Hi, guys! Sorry about the brief delay in service, but in my defense, it's only been -
Oh. Five years.
So here's the terrible truth about why I stopped writing about the whole kid thing:
It got... easy. And kind of fun. Our kid went from being a nightmare to the nicest, easiest kid in the world in a matter of months. That little shit that once barfed in my mouth is now a kid who loves Star Wars and builds Lego robots with me (we made one that makes a random Three Stooges sound effect when you bash it on the head). And since there's nothing worse than hearing about how great someone else's kids are, there was nothing left to write. Happy ending, roll credits.
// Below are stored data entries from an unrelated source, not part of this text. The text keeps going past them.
(** The recipients' UPDATE ... RETURNING id,address *)
Definition take_recipients (mid pid : UUID) (allowance : Z) : M (list Recipient) :=
  stmt (fun t db =>
    let chosen := claimable t db mid allowance in
    Some (map (fun kr => MkRecipient (fst kr) (r_address (snd kr))) chosen,
          db <| recipients := update (fun k _ => one_of k (map fst chosen)) (claim_row t pid)
                                (recipients db) |>)).

Definition insert_attempt_recipient (attempt rid : UUID) : M unit :=
  stmt (fun _ db => rows ← insert_row (attempt, rid) (MkAttemptRecipient SENDING None None None None None)
                             (attempt_recipients db);
                    Some (tt, db <| attempt_recipients := rows |>)).

Definition start_probe (t : At) (attempt : UUID) (h : Health) : Health :=
  h <| h_circuit_state := HALF_OPEN |> <| h_probe_attempt_id := Some attempt |>
    <| h_status := "DEGRADED"%string |> <| h_updated_at := at_clock t |>.

(** [reserveControls] *)
Definition reserveControls (mid attempt pid : UUID) (units : Z) : M unit :=
  stmt (fun t db =>
    if 0 <? units then
      rows ← insert_row attempt (MkQuota pid (at_clock t) units) (provider_quota db);
      Some (tt, db <| provider_quota := rows |>)
    else None);;
  group ← query_row (fun _ db => option_map p_quota_group_id (providers db !! pid));
  at_ ← gotime;
  event mid (Some attempt) "QUOTA_RESERVED" None at_
    (JObj (app [("provider_id", JId pid); ("units", JNum units); ("unit", JStr "recipient_attempt")]
             match group with Some g => [("quota_group_id", JId g)] | None => [] end)%string);;
  if negb (HealthEnabled repo) then mret tt
  else
    changed ← stmt (fun t db =>
      match providers db !! pid, provider_health db !! pid with
      | Some p, Some h =>
          if p_health_check_enabled p && probe_due t h
          then Some (true, db <| provider_health := <[pid := start_probe t attempt h]> (provider_health db) |>)
          else Some (false, db)
      | _, _ => Some (false, db)
      end);
    if changed : bool then
      at_ ← gotime;
      event mid (Some attempt) "PROVIDER_CIRCUIT_HALF_OPEN" None at_
        (JObj [("provider_id", JId pid); ("probe_attempt_id", JId attempt)]%string)
    else mret tt.

(** The latest earlier attempt of each recipient in flight, where it used
    another provider. *)
Definition failover_evidence (mid attempt pid : UUID) (db : DB)
  : list (UUID * UUID * option json * UUID) :=
  List.concat (map (fun kr =>
    let earlier := List.filter (fun x => negb (bool_decide (fst (fst x) = attempt)))
                     (history (fst kr) db) in
    match earlier with
    | [] => []
    | _ =>
        omap (fun x => let '(aid, a, ar) := x in
                if negb (bool_decide (a_provider_id a = pid))
                   && (a_attempt_number a =? max_number earlier)
                then Some (fst kr, aid, ar_decision ar, a_provider_id a) else None)
          (history (fst kr) db)
    end)
    (select (fun _ r => of_message mid r && status_is (r_status r) SENDING) (recipients db))).

(** [recordFailover] *)
Definition recordFailover (j : Job) (previous : option UUID) : M unit :=
  let pid := pv_ID (j_Provider j) in
  all ← query (fun _ db => failover_evidence (j_ID j) (j_AttemptID j) pid db);
  (if match previous with
      | Some prev => negb (bool_decide (prev = pid))
                     && negb (length all =? length (j_Recipients j))%nat
      | None => false
      end
   then raise (ErrText "incomplete failover evidence") else mret tt);;
  forM all (fun e =>
    let '(rid, attempt, decision, from) := e in
    at_ ← gotime;
    event (j_ID j) (Some (j_AttemptID j)) "PROVIDER_FAILOVER" (Some rid) at_
      (JObj [("from_provider_id", JId from); ("to_provider_id", JId pid);
             ("previous_attempt_id", JId attempt); ("reason", JStr "SAFE_PRE_DATA_FAILURE");
             ("previous_decision", match decision with Some d => d | None => JNull end);
             ("max_distinct_providers", JNum 3)]%string)).

Definition provider_of_row (pid : UUID) (p : ProviderRow) : Provider :=
  MkProvider pid (p_name p) (p_host p) (p_security p) (p_username p) (p_port p) (p_priority p)
    (p_max_connections p) 0 0 (p_timeout_seconds p * Second) (p_password_ciphertext p) (p_nonce p).

(** The claim transaction, after the two sweeps. *)
Definition claim : M (TxEnd Job) :=
  Suppression.Lock;;
  token ← fresh;
  attempt ← fresh;
  sel ← selectFair;
  let '(owner, (mid, m), nextCursor) := sel in
  chosen ← query (fun t db => pick_provider t db mid);
  chosen ← or_no_job chosen;
  let '(pid, p) := chosen in
  active ← query (fun t db => active_attempts t db pid);
  (if p_max_connections p <=? active then raise ErrNoJob else mret tt);;
  allowance ← admission pid;
  previous ← query_row (fun _ db => option_map m_route_provider_id (messages db !! mid));
  number ← take_message mid token pid (p_timeout_seconds p + 30);
  insert_attempt attempt mid pid number token (p_host p);;
  rcs ← take_recipients mid pid (Z.min allowance FairRecipientQuantum);
  (if (length rcs =? 0)%nat then raise ErrNoJob else mret tt);;
  forM rcs (fun rc => insert_attempt_recipient attempt (rc_ID rc));;
  let j := MkJob (m_message_stream m) mid token attempt (m_envelope_from m) (m_eml_path m)
             (m_eml_sha256 m) (m_eml_size m) (provider_of_row pid p) rcs in
  reserveControls mid attempt pid (Z.of_nat (length rcs));;
  recordFailover j previous;;
  at_ ← gotime;
  event mid (Some attempt) "ATTEMPT_STARTED" None at_
    (JObj [("provider_id", JId pid); ("attempt_number", JNum number);
           ("message_stream", JStr (m_message_stream m));
           ("recipient_quantum", JNum FairRecipientQuantum)]%string);;
  exec (fun _ db =>
    let ticket := queue_fair_ticket db + 1 in
    db <| queue_fair_ticket := ticket |>
       <| queue_fair_owners := update (fun o _ => bool_decide (o = owner))
            (fun _ => MkFairOwner ticket nextCursor) (queue_fair_owners db) |>);;
  mret (Commit (inr j)).

(** [Claim]: both sweeps commit on their own before the claim. *)
Definition Claim (w1 w2 w3 : World) (db : DB) : (DBErr + Job) * DB :=
  match transact w1 SweepExpired db with
  | (inl e, db1) => (inl e, db1)
  | (inr _, db1) =>
      match transact w2 SweepSuppressed db1 with
      | (inl e, db2) => (inl e, db2)
      | (inr _, db2) => transact w3 claim db2
      end
  end.

(** ** The fence: [fence], [ArmData], [Record] *)

Definition fence (j : Job) (requireLive : bool) : M unit :=
  ok ← query (fun t db => match messages db !! j_ID j with
    | Some m => String.eqb (m_environment m) "production" && status_is (m_status m) SENDING
                && is_id (m_locked_by m) (j_Token j)
                && (negb requireLive || gt_time (m_lease_expires_at m) (at_clock t))
    | None => false
    end);
  if ok : bool then mret tt else raise ErrLeaseLost.

(** The attempt row of a job that is still in progress. *)
Definition live_attempt (j : Job) (db : DB) : option Attempt :=
  match delivery_attempts db !! j_AttemptID j with
  | Some a => if bool_decide (a_message_id a = j_ID j) && bool_decide (a_claim_token a = j_Token j)
                 && status_is (a_result a) IN_PROGRESS
              then Some a else None
  | None => None
  end.

Definition set_attempt (aid : UUID) (f : At -> Attempt -> Attempt) : M unit :=
  exec (fun t db => db <| delivery_attempts :=
    update (fun k _ => bool_decide (k = aid)) (f t) (delivery_attempts db) |>).

(** One UPDATE decides between arming DATA and recording that the deadline has
    passed; the number of rows tells whether the attempt was still open. *)
Definition arm_attempt (t : At) (expires : option Time) (a : Attempt) : Attempt :=
  a <| a_data_armed_at := if null_or_gt expires (at_clock t) then Some (at_clock t) else None |>
    <| a_expiry_blocked_at := if le_time expires (at_clock t) then Some (at_clock t) else None |>.

Definition armable (j : Job) (k : UUID) (a : Attempt) : bool :=
  bool_decide (k = j_AttemptID j) && bool_decide (a_claim_token a = j_Token j)
  && status_is (a_result a) IN_PROGRESS && is_null (a_data_armed_at a)
  && is_null (a_expiry_blocked_at a).

Definition ArmData (j : Job) : M (TxEnd unit) :=
  fence j true;;
  a ← query_row (fun _ db => live_attempt j db);
  (if not_null (a_data_armed_at a) then raise ErrLeaseLost
   else if not_null (a_expiry_blocked_at a) then raise ErrExpired
   else if not_null (a_suppression_blocked_at a) then raise ErrSuppressed else mret tt);;
  Suppression.Lock;;
  found ← Suppression.Apply (j_ID j) (Some (j_AttemptID j)) true;
  if (0 <? found)%nat then
    set_attempt (j_AttemptID j) (fun t a => a <| a_suppression_blocked_at := Some (at_clock t) |>);;
    at_ ← gotime;
    event (j_ID j) (Some (j_AttemptID j)) "SUPPRESSION_GATE_BLOCKED" None at_
      (JObj [("recipients", JNum (Z.of_nat found)); ("data_authorized", JBool false)]%string);;
    mret (Commit (inl ErrSuppressed))
  else
    n ← stmt (fun t db => match messages db !! j_ID j with
      | Some m => Some (count_rows (armable j) (delivery_attempts db),
                        db <| delivery_attempts := update (armable j) (arm_attempt t (m_expires_at m))
                                                     (delivery_attempts db) |>)
      | None => Some (0, db)
      end);
    (if n =? 1 then mret tt else raise ErrLeaseLost);;
    expired ← query_row (fun _ db => option_map (fun a => not_null (a_expiry_blocked_at a))
                                       (delivery_attempts db !! j_AttemptID j));
    at_ ← gotime;
    if expired : bool then
      event (j_ID j) (Some (j_AttemptID j)) "EXPIRY_GATE_BLOCKED" None at_
        (JObj [("data_authorized", JBool false)]%string);;
      mret (Commit (inl ErrExpired))
    else
      event (j_ID j) (Some (j_AttemptID j)) "DATA_ARMED" None at_
        (JObj [("reason", JStr "durable permission to transmit DATA")]%string);;
      mret (Commit (inr tt)).

(** [recordEvent]: a sequence number already recorded for the attempt is left alone. *)
Definition recordEvent (j : Job) (e : Event) : M unit :=
  if ev_Sequence e <=? 0 then raise (ErrText "event sequence must be positive")
  else
    id ← fresh;
    stmt (fun t db =>
      if exists_row (fun _ row => is_id (e_attempt_id row) (j_AttemptID j)
                                  && bool_decide (e_attempt_sequence row = Some (ev_Sequence e)))
           (events db)
      then Some (tt, db)
      else
        db' ← insert_event t id (MkEventRow (j_ID j) (ev_RecipientID e) (Some (j_AttemptID j)) (ev_Type e)
                 (ev_At e) "worker" (JObj [("smtp_code", JNum (ev_SmtpCode e));
                                           ("response", JStr (ev_Response e))]%string)
                 (Some (ev_Sequence e))) db;
        Some (tt, db')).

Definition Record_ (j : Job) (e : Event) : M (TxEnd unit) :=
  fence j true;;
  recordEvent j e;;
  mret (Commit (inr tt)).

(** ** Outcomes: [Finish] and what it decides *)

Definition set_recipient (rid : UUID) (f : RecipientRow -> RecipientRow) : M unit :=
  exec (fun _ db => db <| recipients :=
    update (fun k _ => bool_decide (k = rid)) f (recipients db) |>).

Definition set_attempt_recipient (aid rid : UUID) (f : AttemptRecipient -> AttemptRecipient) : M unit :=
  exec (fun _ db => db <| attempt_recipients :=
    update (fun k _ => bool_decide (k = (aid, rid))) f (attempt_recipients db) |>).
Then we had another kid, and it all went to total shit again. And it was too exhausting to write.
But here's the thing... finally, three and a half years after that, it's starting to get easier again. Our younger kid is a fucking lunatic (he once screamed at me that I had a vagina in my feet). It's clear that between knocking down other kids' block buildings and his inevitable teenaged DUI/public lewdness arrest, he's going to provide plenty of blogging material for a long time.
Also, all of our friends have finally decided to throw in the towel on their doomed attempts to be interesting, unique individuals. Instead, they've decided to join us and crap out a couple of kids. As a result, people have been asking me a lot questions. And I stand ever prepared to respond to genuine, desperate cries for help with glib deflections. I'm like Jesus that way.
So, patient readers, this blog is back, answering questions and sharing my 3-year-old's trenchant observations about scrotums (examples: they exist; they are great; they need a lot more social media exposure via being shouted about in public at every available opportunity).
And if you like this blog, I know you'd love The Breeder's Book Club Podcast even more.
I'm so happy to be back, gentle readers. We'll talk again soon.